Sixty years later the memories of such carnage are fresh, and many veterans are striving to make sure the sacrifices of the Korean War’s fallen are not forgotten. Weber wants the names of the dead added to the Korean War Veterans Memorial on the National Mall. In 1987 Ronald Reagan appointed Weber to the advisory board overseeing the building of the memorial. The final product, featuring 19 steel statues in combat gear representing a squad on patrol, Weber believes remains unfinished: “The memorial reminds people that someone served, but it doesn’t remind them that someone sacrificed.”

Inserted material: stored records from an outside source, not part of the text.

Lemma claimable_eligible now r : claimable now r = true <-> eligible now r.
Proof.
  unfold claimable, eligible.
  rewrite andb_true_iff, orb_true_iff, bool_decide_eq_true.
  rewrite Z.eqb_eq, Z.ltb_lt. reflexivity.
Qed.

Lemma oldest_None rows : oldest rows = None -> rows = [].
Proof.
  destruct rows as [|r rest]; [reflexivity|]. simpl.
  destruct (oldest rest) as [r'|]; [|discriminate].
  destruct (created_at r' <? created_at r); discriminate.
Qed.

Lemma oldest_elem rows row : oldest rows = Some row -> row ∈ rows.
Proof.
  revert row. induction rows as [|r rest IH]; intros row; simpl.
  - discriminate.
  - destruct (oldest rest) as [r'|] eqn:E.
    + destruct (created_at r' <? created_at r); intros [= <-].
      * right. now apply IH.
      * left.
    + intros [= <-]. left.
Qed.

Lemma oldest_least rows row :
  oldest rows = Some row ->
  forall r, r ∈ rows -> created_at row <= created_at r.
Proof.
  revert row. induction rows as [|r0 rest IH]; intros row; simpl.
  - discriminate.
  - destruct (oldest rest) as [r'|] eqn:E.
    + destruct (created_at r' <? created_at r0) eqn:C; intros [= <-] r Hr;
        apply elem_of_cons in Hr as [->|Hr].
      * apply Z.ltb_lt in C. lia.
      * now apply IH.
      * lia.
      * apply Z.ltb_ge in C. specialize (IH r' eq_refl r Hr). lia.
    + apply oldest_None in E. subst rest.
      intros [= <-] r Hr. apply elem_of_cons in Hr as [->|Hr]; [lia|].
      now apply elem_of_nil in Hr.
Qed.

Lemma elem_of_filter_claimable now db r :
  r ∈ List.filter (claimable now) db <-> r ∈ db /\ eligible now r.
Proof.
  rewrite !list_elem_of_In, filter_In, claimable_eligible. reflexivity.
Qed.

Lemma sql_update_length cond set db :
  length (sql_update cond set db) = length db.
Proof. unfold sql_update. now rewrite length_map. Qed.

Lemma sql_update_lookup cond set db i :
  sql_update cond set db !! i
  = (fun r => if cond r then set r else r) <$> db !! i.
Proof.
  unfold sql_update. revert i.
  induction db as [|r db IH]; intros [|i]; simpl; auto.
Qed.

Lemma elem_of_sql_update cond set db r' :
  r' ∈ sql_update cond set db ->
  exists r, r ∈ db /\ r' = if cond r then set r else r.
Proof.
  unfold sql_update. rewrite list_elem_of_In, in_map_iff.
  intros (r & <- & Hr). exists r. now rewrite list_elem_of_In.
Qed.

(** No transaction adds, drops or renumbers rows. *)
Lemma sql_update_ids cond set db :
  (forall r, id (set r) = id r) ->
  map id (sql_update cond set db) = map id db.
Proof.
  intros Hset. unfold sql_update. rewrite map_map. apply map_ext.
  intros r. destruct (cond r); [apply Hset | reflexivity].
Qed.

(** C1.  [get_next_job] claims the oldest-created pending row that is
    eligible (never retried, or last updated more than two minutes
    ago).  The claimed row, and only it, becomes [processing] with
    [updated_at] refreshed, in the same transaction as the read; without
    an eligible pending row the answer is [None] and the table is left
    as it was.  A later claim returns another row, which is not older
    than the first one if it was eligible then: claims follow creation
    order. *)
Theorem get_next_job_claims_oldest_eligible now db claimed db' :
  get_next_job now db = (claimed, db') ->
  match claimed with
  | Some d =>
      exists row,
        row ∈ db /\ d = dict_of_row row /\ eligible now row
        /\ (forall r, r ∈ db -> eligible now r ->
              created_at row <= created_at r)
        /\ length db' = length db
        /\ (forall i r, db !! i = Some r ->
              db' !! i = Some (if id r =? id row
                               then mark_processing now r else r))
        /\ (forall r', r' ∈ db' -> id r' = id row ->
              status r' = processing /\ updated_at r' = now)
        /\ (forall now2 d2 db2,
              get_next_job now2 db' = (Some d2, db2) ->
              exists row2,
                row2 ∈ db /\ d2 = dict_of_row row2 /\ id row2 <> id row
                /\ (eligible now row2 -> created_at row <= created_at row2))
  | None => db' = db /\ forall r, r ∈ db -> ~ eligible now r
  end.
Proof.
  unfold get_next_job.
  destruct (oldest (List.filter (claimable now) db)) as [row|] eqn:Hsel.
  - intros [= <- <-].
    pose proof (oldest_elem _ _ Hsel) as Hin.
    apply elem_of_filter_claimable in Hin as [Hin Hel].
    assert (Hleast : forall r, r ∈ db -> eligible now r ->
              created_at row <= created_at r).
    { intros r Hr Her. apply (oldest_least _ _ Hsel).
      apply elem_of_filter_claimable. now split. }
    exists row. repeat split; try assumption.
    + apply Hel.
    + apply Hel.
    + apply sql_update_length.
    + intros i r Hi. rewrite sql_update_lookup, Hi. reflexivity.
    + apply elem_of_sql_update in H as (r & Hr & ->).
      destruct (id r =? id row) eqn:E; [reflexivity|].
      apply Z.eqb_neq in E. contradiction.
    + apply elem_of_sql_update in H as (r & Hr & ->).
      destruct (id r =? id row) eqn:E; [reflexivity|].
      apply Z.eqb_neq in E. contradiction.
    + intros now2 d2 db2.
      destruct (oldest (List.filter (claimable now2)
                 (sql_update (fun r => id r =? id row)
                             (mark_processing now) db))) as [row2|] eqn:H2;
        [|discriminate].
      intros [= <- <-].
      apply oldest_elem, elem_of_filter_claimable in H2 as [H2 [Hp _]].
      apply elem_of_sql_update in H2 as (r & Hr & ->).
      destruct (id r =? id row) eqn:E; [discriminate Hp|].
      apply Z.eqb_neq in E. exists r. repeat split; auto.
  - intros [= <- <-]. split; [reflexivity|].
    intros r Hr Her. apply oldest_None in Hsel.
    assert (Hf : r ∈ List.filter (claimable now) db)
      by (apply elem_of_filter_claimable; now split).
    rewrite Hsel in Hf. now apply elem_of_nil in Hf.
Qed.

Lemma lookup_job_elem job_id db row :
  lookup_job job_id db = Some row -> row ∈ db /\ id row = job_id.
Proof.
  unfold lookup_job, sql_select_one. intros H.
  apply find_some in H as [Hin Hid].
  split; [now apply list_elem_of_In | now apply Z.eqb_eq].
Qed.

Lemma lookup_job_sql_update job_id set db row :
  (forall r, id (set r) = id r) ->
  lookup_job job_id db = Some row ->
  lookup_job job_id (sql_update (fun r => id r =? job_id) set db)
  = Some (set row).
Proof.
  intros Hset. unfold lookup_job, sql_select_one, sql_update.
  induction db as [|r db IH]; simpl; [discriminate|].
  destruct (id r =? job_id) eqn:E.
  - intros [= ->]. now rewrite Hset, E.
  - rewrite E. exact IH.
Qed.

Lemma lookup_job_fail_job now job_id msg db row :
  lookup_job job_id db = Some row ->
  lookup_job job_id (fail_job now job_id msg db)
  = Some (mark_failure now
            (if retry_count row + 1 >? MAX_RETRIES then failed else pending)
            (retry_count row + 1) msg row).
Proof.
  intros H. unfold fail_job.
  change (sql_select_one (fun r => id r =? job_id) db)
    with (lookup_job job_id db).
  rewrite H. now apply lookup_job_sql_update.
Qed.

He’s testified before Congress and gotten lawmakers to write bills. But the current version of legislation to add the names has only 40 supporters in the House.

On a local level, members of Antietam Chapter 312 of the Korean War Veterans Association have had more success. In June they dedicated a monument in Hagerstown, Md. It bears the names of the 32 Korean War dead from surrounding Washington County inscribed on a stone tablet. The chapter raised $40,000 for the project, with local governments supplying an additional $60,000. Dozens came to the unveiling ceremony, where a bell rang once for each of the dead.

The memorial also honors living veterans like John Koontz, whose oldest son was nearly 19 months old before Koontz first saw him. At 82, his left foot still tingles from the frostbite he got six decades ago in Korea. The monument also honors Jesse Englehart, 81, who had his helmet shot off his head twice running up a hill at the Battle of Chosin Reservoir, and survived a grenade landing 10 feet from him. And John Jackson, 84, who earned a Bronze Star driving an M4 tank in combat with only one week’s rest during 13 months of fighting.

“Lord knows how many people I ran over with that tank,” said Jackson, whose unit won six battle stars. “You are moving day and night and you don’t know where you are going. I do think about it to this day. It takes something out of you.”